(** X15. [build_app_payload] raises [ValueError] when Prowlarr offers no
    schema for the implementation.  Otherwise it fills the first such
    schema, keeping the number of fields, and the payload converges: an
    application stored with the payload's fields reads back the given
    service URL and API key under [baseUrl] and [apiKey] whenever the
    schema has fields of those names, so the next plan for that service is
    a NOOP. *)
Theorem build_app_payload_converges (schemas : list AppSchema)
    (name implementation prowlarr_url base_url api_key : string)
    (sync_categories : option (list Z)) :
  match List.find (fun s => py_eq (schema_implementation s)
                                  (JStr implementation)) schemas with
  | None =>
      build_app_payload schemas name implementation prowlarr_url base_url
        api_key sync_categories =
      inl (ValueError ("No schema found for implementation '" +:+
                       implementation +:+ "' in Prowlarr"))
  | Some schema =>
      ∀ payload,
        build_app_payload schemas name implementation prowlarr_url base_url
          api_key sync_categories = inr payload →
        payload_name payload = name ∧
        length (payload_fields payload) = length (schema_fields schema) ∧
        ((∃ field, field ∈ schema_fields schema ∧
                   field !! "name" = Some (JStr "baseUrl")) →
         (∃ field, field ∈ schema_fields schema ∧
                   field !! "name" = Some (JStr "apiKey")) →
         let stored := map stored_field (payload_fields payload) in
         _get_field_value stored "baseUrl" = JStr base_url ∧
         _get_field_value stored "apiKey" = JStr api_key ∧
         ∀ prowlarr url by_name username user impl svc id,
           user_service impl user = Some svc →
           svc_url svc = base_url → svc_api_key svc = api_key →
           str_truthy base_url = true → str_truthy api_key = true →
           by_name !! (family_label impl +:+ " (" +:+ username +:+ ")") =
             Some (mkProwlarrApp id name stored) →
           map action_type
               (plan_prowlarr_app prowlarr url by_name username user impl) =
           [NOOP])
  end.
Proof.
  unfold build_app_payload.
  destruct (List.find _ schemas) as [schema|]; [|done].
  intros payload.
  match goal with
  | |- bind_result (fill_fields ?fm _) _ = _ → _ =>
      set (field_map := fm)
  end.
  destruct (fill_fields field_map (schema_fields schema)) as [e|filled]
    eqn:Hfill; cbn [bind_result]; [discriminate|].
  intros [= <-].
  cbn [payload_name payload_fields]. split; [done|]. split.
  - clear -Hfill. revert filled Hfill.
    induction (schema_fields schema) as [|f fs IH]; intros filled;
      cbn [fill_fields].
    + by intros [= <-].
    + destruct (fill_field field_map f); [discriminate|]. cbn [bind_result].
      destruct (fill_fields field_map fs); [discriminate|]. cbn [bind_result].
      intros [= <-]. cbn [length]. f_equal. by apply IH.
  - intros Hbase Hkey. set (stored := map stored_field filled).
    assert (Hb : _get_field_value stored "baseUrl" = JStr base_url)
      by (by apply (fill_fields_read_back field_map (schema_fields schema))).
    assert (Hk : _get_field_value stored "apiKey" = JStr api_key)
      by (by apply (fill_fields_read_back field_map (schema_fields schema))).
    split; [done|]. split; [done|].
    intros prowlarr url by_name username user impl svc id Hsvc Hu Hka Htu Htk
      Hlive.
    unfold plan_prowlarr_app. rewrite Hsvc, Hu, Hka, Htu, Htk, Hlive.
    cbn [negb orb app_fields]. fold stored. rewrite Hb, Hk.
    cbn [py_eq]. by rewrite !String.eqb_refl.
Qed.

(** ** Comparing decoded values *)

Lemma json_size_pos (v : JValue) : (1 ≤ json_size v)%nat.
Proof. destruct v; cbn [json_size]; lia. Qed.

Lemma list_sum_elem (l : list nat) (x : nat) : x ∈ l → (x ≤ list_sum l)%nat.
Proof.
  induction l as [|y l IH]; [intros H; by apply elem_of_nil in H|].
  simpl. intros [->|Hin]%elem_of_cons; [lia|].
  specialize (IH Hin). lia.
Qed.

= = =

_WORK REQUEST:_ Quote exactly and only the lines from the one holding "assert (Hk : _get_field_value" through the end of the data.

_EXERCISE ANSWER:_
    assert (Hk : _get_field_value stored "apiKey" = JStr api_key)
      by (by apply (fill_fields_read_back field_map (schema_fields schema))).
    split; [done|]. split; [done|].
    intros prowlarr url by_name username user impl svc id Hsvc Hu Hka Htu Htk
      Hlive.
    unfold plan_prowlarr_app. rewrite Hsvc, Hu, Hka, Htu, Htk, Hlive.
    cbn [negb orb app_fields]. fold stored. rewrite Hb, Hk.
    cbn [py_eq]. by rewrite !String.eqb_refl.
Qed.

(** ** Comparing decoded values *)

Lemma json_size_pos (v : JValue) : (1 ≤ json_size v)%nat.
Proof. destruct v; cbn [json_size]; lia. Qed.

Lemma list_sum_elem (l : list nat) (x : nat) : x ∈ l → (x ≤ list_sum l)%nat.
Proof.
  induction l as [|y l IH]; [intros H; by apply elem_of_nil in H|].
  simpl. intros [->|Hin]%elem_of_cons; [lia|].
  specialize (IH Hin). lia.
Qed.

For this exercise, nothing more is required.